Zanjeer (7 January 1992 – 16 November 2000) was a Labrador Retriever who served as a detection dog with the Bombay Police (later Mumbai Police) in Maharashtra state of India. Due to his impeccable service detecting many explosives and other weapons—in particular during the 1993 Bombay bombings—he was honoured with a full state funeral.

==Service==
Zanjeer was trained at the Dog Training Centre of the Criminal Investigation Department at Shivaji Nagar in Pune, India.
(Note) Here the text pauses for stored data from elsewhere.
(** What a call does to the records. *)
Lemma RecoverIntent_records k n phase (rm : recovery) (sm : manager) : let '(rm', sm', r) := RecoverIntent P k n phase (rm, sm) in
  let s := getRecoveryStrategy phase rm in
  if shouldAttemptRecovery (elapsed k) n phase s rm
  then exists a, rm' = with_attempts (<[dr_id k := a]> (recoveryAttempts rm)) rm /\ IntentName_ a = n /\ at_Phase a = phase /\
         Strategy a = s /\ AttemptNumber a = getAttemptNumber n phase rm + 1 /\ r <> Err NotAllowed /\
         at_Status a = match r with Ok _ => Succeeded | Err _ => Failed_ end /\ at_Error a = match r with Ok _ => None | Err e => Some e end
  else rm' = rm /\ sm' = sm /\ r = Err NotAllowed.
Proof.
  unfold RecoverIntent. cbn zeta. destruct (shouldAttemptRecovery _ n phase _ rm); cbn [negb]; [| done].
  destruct (GetIntentState (ticksAt (tick k)) n sm) as [sm1 got]. set (a := newAttempt n phase (getRecoveryStrategy phase rm) rm).
  set (b := match got with Ok r => with_before r a | Err _ => a end).
  assert (IntentName_ b = n /\ at_Phase b = phase /\ Strategy b = getRecoveryStrategy phase rm /\
    AttemptNumber b = getAttemptNumber n phase rm + 1) as (E1 & E2 & E3 & E4) by (by destruct got).
  unfold executeRecovery. pose proof (executeStrategy_error k (IntentName_ b) (at_Phase b) (Strategy b) sm1) as Hne.
  destruct (executeStrategy P k (IntentName_ b) (at_Phase b) (Strategy b) sm1) as [[sm2 actions] [u | e]]; cbn in Hne;
    [destruct (GetIntentState (ticksAt (tick k)) (IntentName_ b) sm2) as [sm3 after]; destruct (checkRecoveryConditions _ _) |];
    (eexists; split; [unfold with_attempts; cbn; by rewrite insert_insert_eq |]; done).
Qed.

(** Calls that follow each other, whatever else happens to the states. *)
Inductive calls : recovery -> recovery -> Prop :=
| call k n phase rm sm : recoveryAttempts rm !! dr_id k = None -> calls rm (RecoverIntent P k n phase (rm, sm)).1.1.

Lemma calls_limited (rm rm' : recovery) : calls rm rm' ->
  (forall n phase, getAttemptNumber n phase rm <= Z.max 0 (MaxAttempts (getRecoveryStrategy phase rm))) /\ getRunningRecoveryCount rm = 0 ->
  (forall n phase, getAttemptNumber n phase rm' <= Z.max 0 (MaxAttempts (getRecoveryStrategy phase rm'))) /\ getRunningRecoveryCount rm' = 0 /\
  rc_config rm' = rc_config rm.
Proof.
  intros Hc. destruct Hc as [k n phase rm sm Hid]. intros [Hm Hr]. pose proof (RecoverIntent_records k n phase rm sm) as Hrec.
  destruct (RecoverIntent P k n phase (rm, sm)) as [[rm1 sm1] r]. cbn [fst snd].
  cbn zeta in Hrec. destruct (shouldAttemptRecovery (elapsed k) n phase (getRecoveryStrategy phase rm) rm) eqn:Es; [| by destruct Hrec as (-> & _ & _)].
  destruct Hrec as (a & -> & En & Ep & _ & _ & _ & Est & _). unfold getAttemptNumber, getRunningRecoveryCount in *. split; [| split; [| done]].
  - intros n' phase'. rewrite countb_new by done. specialize (Hm n' phase').
    change (getRecoveryStrategy phase' (with_attempts _ rm)) with (getRecoveryStrategy phase' rm). unfold isAttempt at 1. rewrite En, Ep.
    destruct (bool_decide_reflect (n = n')) as [<- |]; cbn [andb]; [| cbn; lia].
    destruct (String.eqb_spec phase phase') as [<- |]; cbn [Z.b2z]; [| lia].
    unfold shouldAttemptRecovery, getAttemptNumber in Es. destruct (MaxAttempts (getRecoveryStrategy phase rm) <=? _) eqn:E; [done |]. lia.
  - rewrite countb_new, Hr by done. unfold isRunning. rewrite Est. by destruct r.
Qed.

(** As long as calls follow each other, a phase of an intent is recovered at
    most as often as the strategy of the phase allows, whether the recoveries
    succeed or fail; no attempt is left running, so that the limit of concurrent
    recoveries plays no part; and a call is refused exactly when the phase has used
    up its attempts or a condition does not hold. *)
Theorem recoveries_are_limited strategies config (rm : recovery) : rtc calls (mkRecovery strategies ∅ config) rm ->
  0 < MaxConcurrentRecoveries config ->
  (forall n phase, getAttemptNumber n phase rm <= Z.max 0 (MaxAttempts (getRecoveryStrategy phase rm))) /\
  getRunningRecoveryCount rm = 0 /\
  (forall k n phase sm, (RecoverIntent P k n phase (rm, sm)).2 = Err NotAllowed <->
    MaxAttempts (getRecoveryStrategy phase rm) <= getAttemptNumber n phase rm \/
    checkRecoveryConditions (elapsed k) (PreConditions (getRecoveryStrategy phase rm)) = false).
Proof.
  intros Hc Hmax.
  assert ((forall n phase, getAttemptNumber n phase rm <= Z.max 0 (MaxAttempts (getRecoveryStrategy phase rm))) /\
    getRunningRecoveryCount rm = 0 /\ rc_config rm = config) as (Hm & Hr & Hcfg).
  { remember (mkRecovery strategies ∅ config) as rm0 eqn:E0.
    assert ((forall n phase, getAttemptNumber n phase rm0 <= Z.max 0 (MaxAttempts (getRecoveryStrategy phase rm0))) /\
      getRunningRecoveryCount rm0 = 0 /\ rc_config rm0 = config) as H0'.
    { subst. split; [| done]. intros n phase. unfold getAttemptNumber, attemptsOf. cbn. rewrite map_to_list_empty. cbn. lia. }
    clear E0. induction Hc as [| x y z Hs _ IH]; [done |]. apply IH. destruct H0' as (H1 & H2 & H3).
    destruct (calls_limited x y Hs (conj H1 H2)) as (? & ? & ->). by split_and!. }
  split; [done |]. split; [done |]. intros k n phase sm. pose proof (RecoverIntent_records k n phase rm sm) as Hrec.
  destruct (RecoverIntent P k n phase (rm, sm)) as [[rm1 sm1] r]. cbn [fst snd].
  unfold shouldAttemptRecovery in Hrec. rewrite Hr, Hcfg in Hrec.
  destruct (MaxAttempts (getRecoveryStrategy phase rm) <=? getAttemptNumber n phase rm) eqn:E1.
  { destruct Hrec as (_ & _ & ->). split; [intros _; left; lia | done]. }
  destruct (MaxConcurrentRecoveries config <=? 0) eqn:E2; [lia |].
  destruct (checkRecoveryConditions _ _) eqn:E3.
  - destruct Hrec as (a & _ & _ & _ & _ & _ & Hne & _). split; [done |]. intros [|]; [lia | done].
  - destruct Hrec as (_ & _ & ->). split; [by right | done].
Qed.
End limits.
He joined the Bombay Police Bomb Detection and Disposal Squad on 29 December 1992 and was handled by Ganesh Andale and V G Rajput. The name Zanjeer comes from the 1973 Hindi film Zanjeer but he was also called "Ginger" because of his coat colour. Not including his contributions during the 1993 attacks, Zanjeer helped to recover 11 military bombs, 57 country-made bombs, 175 petrol bombs, and 600 detonators.

==1993 attacks==
During the time of the 1993 Bombay bombings in March, Zanjeer helped avert at least three more attacks in Bombay, Mumbra, and Thane. The first incident happened on 15 March 1993 when Zanjeer alerted his handlers to a scooter bomb on Dhanji Street that contained RDX explosives and gelatin sticks. He was then called to the scene of ten unclaimed suitcases outside the Siddhivinayak Temple where the dog detected three Type 56 rifles, five 9-mm pistols, and 200 grenades marked "Arges 69". Days later, Zanjeer investigated two suitcases at the Zaveri Bazaar that contained nine Type 56 rifles.

==Death==
Zanjeer developed bone cancer and died on 16 November 2000 as a result. He was buried with full state honours.